We ended up sitting there for a couple hours, even had a coke and a bit to eat. I saw dad pull in to the truck stop, so we got up to meet him. As he rounded the corner, I could tell his face was red and he had been crying. It seems he'd had his own moment on the drive. He finally spoke, "I saw where you went off the road........and I don't know how you didn't hit the train." WHAT TRAIN?! I didn't remember seeing a train at all. But, dad did. About 200 yards passed where we flew into the field, there sits about 40 old rail cars on the tracks. They've been there since I can remember, they never move. If we had spun 3 more times maybe, or stayed on the road another 30 seconds, we absolutely would have smashed right into the side of a train. Even though Dad hadn't been in the car with us, God showed him the same things He showed us. HE IS IN CONTROL.

Dad and our good friend, Dean, brought us an extra car and didn't even bat an eye when we told them we were headed to Dallas. This time, Mom drove. We had a much different conversation that half of the highway. I felt even more compelled to find answers, to figure out what the Lord was showing me. So, I called a few of my close friends and began relating what had happened that day. One of those phone calls, was to Autumn, I asked her if she knew of anyone that would have wisdom and direction for me............and just like God, she did.

That night, from our hotel,  I emailed Terese Holloway for the first time ever.

If you are reading my blog and want to put this in context chronologically, this weekend was 2 weekends before "In My Father's House." "Wreckage" and everything that came after showed me a lot, but a few things in particular. It showed me there was simply no need to worry about anything, anymore.
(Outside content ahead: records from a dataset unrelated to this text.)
(** C4: with both a non-empty web identity token and a token file given,
    assumeRole does no file existence check and no file read; whatever it
    dispatches carries the given token unchanged; and when the call gets
    to the switch it does dispatch: its one event is the debug line on the
    tags, and the request sent to the client of [region] is the common
    members without [Tags], with [WebIdentityToken] the given token and
    [RoleArn] the resolved role. *)
Theorem direct_token_priority (ucd : Z -> GeneralCategory)
    (path : PathModule) (params : assumeRoleParams)
    (env : gmap string jsstring) (fs : FileSystem) (token file : jsstring) :
  webIdentityToken params = Some token -> token <> [] ->
  webIdentityTokenFile params = Some file ->
  forallb (fun e => negb (is_file_access e))
    (assumeRole ucd path params env fs).1 = true
  /\ (forall r input,
        (assumeRole ucd path params env fs).2 = Sent r input ->
        input !! "WebIdentityToken"%string = Some (VString token))
  /\ (forall repository workflow action actor sha workspace RoleArn,
        reaches_flow_selection params env
          repository workflow action actor sha workspace RoleArn ->
        let Tags :=
          sessionTags params
            (tagArray ucd repository workflow action actor sha
               (env !! "GITHUB_REF"%string)) in
        let input :=
          <["WebIdentityToken"%string := VString token]>
            (delete "Tags"%string
               (commonAssumeRoleParams RoleArn params Tags)) in
        assumeRole ucd path params env fs
        = ([tagsDebug Tags], Sent (region params) input)
        /\ input !! "WebIdentityToken"%string = Some (VString token)
        /\ input !! "RoleArn"%string = Some (VString RoleArn)
        /\ input !! "Tags"%string = None).
Proof.
  intros Htok Hne Hfile.
  split; [|split].
  - unfold assumeRole.
    destruct (required_env env) as [[[[[[rp wf] ac] at'] sha] ws]|] eqn:Henv;
      [|reflexivity].
    destruct (resolveRoleArn _ _) as [e|arn] eqn:Hrole; [reflexivity|].
    rewrite (selectFlow_direct path _ _ _ _ _ Htok Hne).
    unfold directTokenFlow. simpl. by destruct (sessionTags _ _).
  - unfold assumeRole.
    destruct (required_env env) as [[[[[[rp wf] ac] at'] sha] ws]|] eqn:Henv;
      [|discriminate].
    destruct (resolveRoleArn _ _) as [e|arn] eqn:Hrole; [discriminate|].
    rewrite (selectFlow_direct path _ _ _ _ _ Htok Hne).
    generalize (commonAssumeRoleParams arn params
                  (sessionTags params
                     (tagArray ucd rp wf ac at' sha
                        (env !! "GITHUB_REF"%string)))).
    intros common r input. unfold directTokenFlow. cbn [snd].
    intros H. injection H as _ <-. apply webIdentityInput_token.
  - intros rp wf ac at' sha ws arn Hr Tags input. split; [|split; [|split]].
    + rewrite (assumeRole_reaches ucd path _ _ fs _ _ _ _ _ _ _ Hr).
      by rewrite (selectFlow_direct path _ _ _ _ _ Htok Hne).
    + apply lookup_insert_eq.
    + unfold input. rewrite lookup_insert_ne, lookup_delete_ne by done.
      unfold commonAssumeRoleParams.
      apply map_lookup_filter_Some. split; [|done]. apply lookup_insert_eq.
    + unfold input. rewrite lookup_insert_ne by done. apply lookup_delete_eq.
Qed.

(** A call with both sources and a complete environment: the request goes
    out with the token that was given, and the file system is not
    touched. *)
Lemma direct_token_priority_witness :
  webIdentityToken sample_params = Some (lit "eyJhbGciOi")
  /\ lit "eyJhbGciOi" <> []
  /\ webIdentityTokenFile sample_params = Some (lit "token.jwt")
  /\ exists ev input,
       assumeRole ucd_unassigned posix_path sample_params sample_env empty_fs
       = (ev, Sent (lit "us-east-1") input)
       /\ ev = [Debug (lit "6 role session tags are being used.")]
       /\ input !! "WebIdentityToken"%string
          = Some (VString (lit "eyJhbGciOi"))
       /\ input !! "RoleArn"%string
          = Some (VString (lit "arn:aws:iam::111122223333:role/deploy"))
       /\ input !! "Tags"%string = None.
Proof.
  split; [reflexivity|]. split; [discriminate|]. split; [reflexivity|].
  destruct (direct_token_priority ucd_unassigned posix_path sample_params
              sample_env empty_fs (lit "eyJhbGciOi") (lit "token.jwt")
              eq_refl ltac:(discriminate) eq_refl)
    as (_ & _ & H).
  destruct (H (lit "octo/repo") (lit "CI (main)") (lit "configure")
              (lit "dependabot[bot]") (lit "0123abc")
              (lit "/home/runner/work")
              (lit "arn:aws:iam::111122223333:role/deploy"))
    as (Hrun & Htok & Harn & Htags).
  - split; reflexivity.
  - eexists _, _. split; [exact Hrun|].
    split; [reflexivity|]. split; [exact Htok|]. split; [exact Harn|].
    exact Htags.
Defined.

(** C6: for a role reference that does not start with [arn:aws] and no
    source account id, assumeRole throws without any event and without a
    dispatch; once the environment check of line 26 has passed, what it
    throws is the assertion error on the missing account id. *)
Theorem short_role_needs_account (ucd : Z -> GeneralCategory)
    (path : PathModule) (params : assumeRoleParams)
    (env : gmap string jsstring) (fs : FileSystem) :
  startsWith (roleToAssume params) (lit "arn:aws") = false ->
  sourceAccountId params = None ->
  (exists e, assumeRole ucd path params env fs = ([], Threw e))
  /\ (is_Some (required_env env) ->
      assumeRole ucd path params env fs
      = ([], Threw (AssertionError MSG_ACCOUNT))).
Proof.
  intros Hprefix Hacct.
  assert (resolveRoleArn (roleToAssume params) (sourceAccountId params)
          = inl (AssertionError MSG_ACCOUNT)) as Hrole.
  { unfold resolveRoleArn. by rewrite Hprefix, Hacct. }
  unfold assumeRole. rewrite Hrole.
  destruct (required_env env) as [[[[[[rp wf] ac] at'] sha] ws]|].
  - split; [eauto | done].
  - split; [eauto | by intros [? ?]].
Qed.

Lemma short_role_needs_account_witness :
  startsWith (roleToAssume short_role_params) (lit "arn:aws") = false
  /\ sourceAccountId short_role_params = None
  /\ assumeRole ucd_unassigned posix_path short_role_params sample_env empty_fs
     = ([], Threw (AssertionError MSG_ACCOUNT)).
Proof.
  split; [reflexivity|]. split; [reflexivity|].
  refine (proj2 (short_role_needs_account ucd_unassigned posix_path
                   short_role_params sample_env empty_fs eq_refl eq_refl) _).
  eexists. vm_compute. reflexivity.
Defined.

(** C7: when the call gets to the switch with no usable token and a
    non-empty token file, and the path - the file itself when it is
    absolute, else joined to the workspace root - does not exist, then
    assumeRole checks that one path, reads nothing, and throws the error
    whose message ends with that path. *)
Theorem token_file_not_found (ucd : Z -> GeneralCategory) (path : PathModule)
    (params : assumeRoleParams) (env : gmap string jsstring)
    (fs : FileSystem) (file : jsstring)
    (repository workflow action actor sha workspace RoleArn : jsstring) :
  reaches_flow_selection params env
    repository workflow action actor sha workspace RoleArn ->
  truthy (webIdentityToken params) = false ->
  webIdentityTokenFile params = Some file -> file <> [] ->
  let resolved :=
    if isAbsolute path file then file else join path workspace file in
  existsSync fs resolved = false ->
  exists d,
    assumeRole ucd path params env fs
    = ([Debug d; Debug MSG_FILE_FLOW; ExistsSync resolved],
       Threw (Error (MSG_NO_FILE ++ resolved))).
Proof.
  intros Hreach Htok Hfile Hne resolved Hmissing.
  rewrite (assumeRole_reaches ucd path _ _ fs _ _ _ _ _ _ _ Hreach).
  rewrite (selectFlow_file path _ _ _ _ _ Htok Hfile Hne).
  unfold tokenFileFlow. fold resolved. rewrite Hmissing. simpl.
  unfold tagsDebug. case_match; eauto.
Qed.

(** A relative token file, no token, no file on disk. *)
Lemma token_file_not_found_witness :
  exists d,
    assumeRole ucd_unassigned posix_path
      (with_token sample_params None) sample_env empty_fs
    = ([Debug d; Debug MSG_FILE_FLOW;
        ExistsSync (lit "/home/runner/work/token.jwt")],
       Threw (Error (lit "Web identity token file does not exist: /home/runner/work/token.jwt"))).
Proof.
  refine (token_file_not_found ucd_unassigned posix_path
            (with_token sample_params None) sample_env empty_fs
            (lit "token.jwt")
            (lit "octo/repo") (lit "CI (main)") (lit "configure")
            (lit "dependabot[bot]") (lit "0123abc")
            (lit "/home/runner/work")
            (lit "arn:aws:iam::111122223333:role/deploy")
            _ eq_refl eq_refl _ eq_refl).
  - split; reflexivity.
  - discriminate.
Defined.
(** *** The amount to invest *)

(** X19: the investable amount is never negative; it is zero exactly when
    the balance does not exceed the average expense plus a tenth of it, and
    otherwise it is the balance less eleven tenths of the average expense. *)
Theorem investable_amount_cases (current_balance average_expense : Q) :
  0 <= determine_investable_amount current_balance average_expense /\
  (current_balance <= (11 # 10) * average_expense ->
   determine_investable_amount current_balance average_expense == 0) /\
  ((11 # 10) * average_expense < current_balance ->
   determine_investable_amount current_balance average_expense
   == current_balance - (11 # 10) * average_expense /\
   0 < determine_investable_amount current_balance average_expense).
Proof.
  unfold determine_investable_amount, floor0.
  assert (E : current_balance - (average_expense + (1 # 10) * average_expense)
              == current_balance - (11 # 10) * average_expense) by ring.
  destruct (Qlt_le_dec _ 0) as [Hneg|Hpos].
  - split; [apply Qle_refl|]. split; [reflexivity|].
    intros H. exfalso. rewrite E in Hneg.
    apply (Qlt_irrefl 0). eapply Qlt_trans; [|exact Hneg].
    now rewrite <- (Qlt_minus_iff ((11 # 10) * average_expense) current_balance).
  - split; [exact Hpos|]. split.
    + intros H. rewrite E in *. apply Qle_antisym; [|exact Hpos].
      apply (Qplus_le_r _ _ ((11 # 10) * average_expense)). ring_simplify. exact H.
    + intros H. split; [exact E|]. rewrite E.
      now rewrite <- (Qlt_minus_iff ((11 # 10) * average_expense) current_balance).
Qed.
It showed me that God is in fact, very much in control. And, it showed me that we would be leaving Lubbock.

I'll spend more time on this in the next post, but God had a plan for us, even after we got to Dallas, and how we spent our time there, changed everything. And, on the drive home, past that same stretch of highway, was the first time God spoke to my heart, that we would not be staying. I had honestly never even considered it before.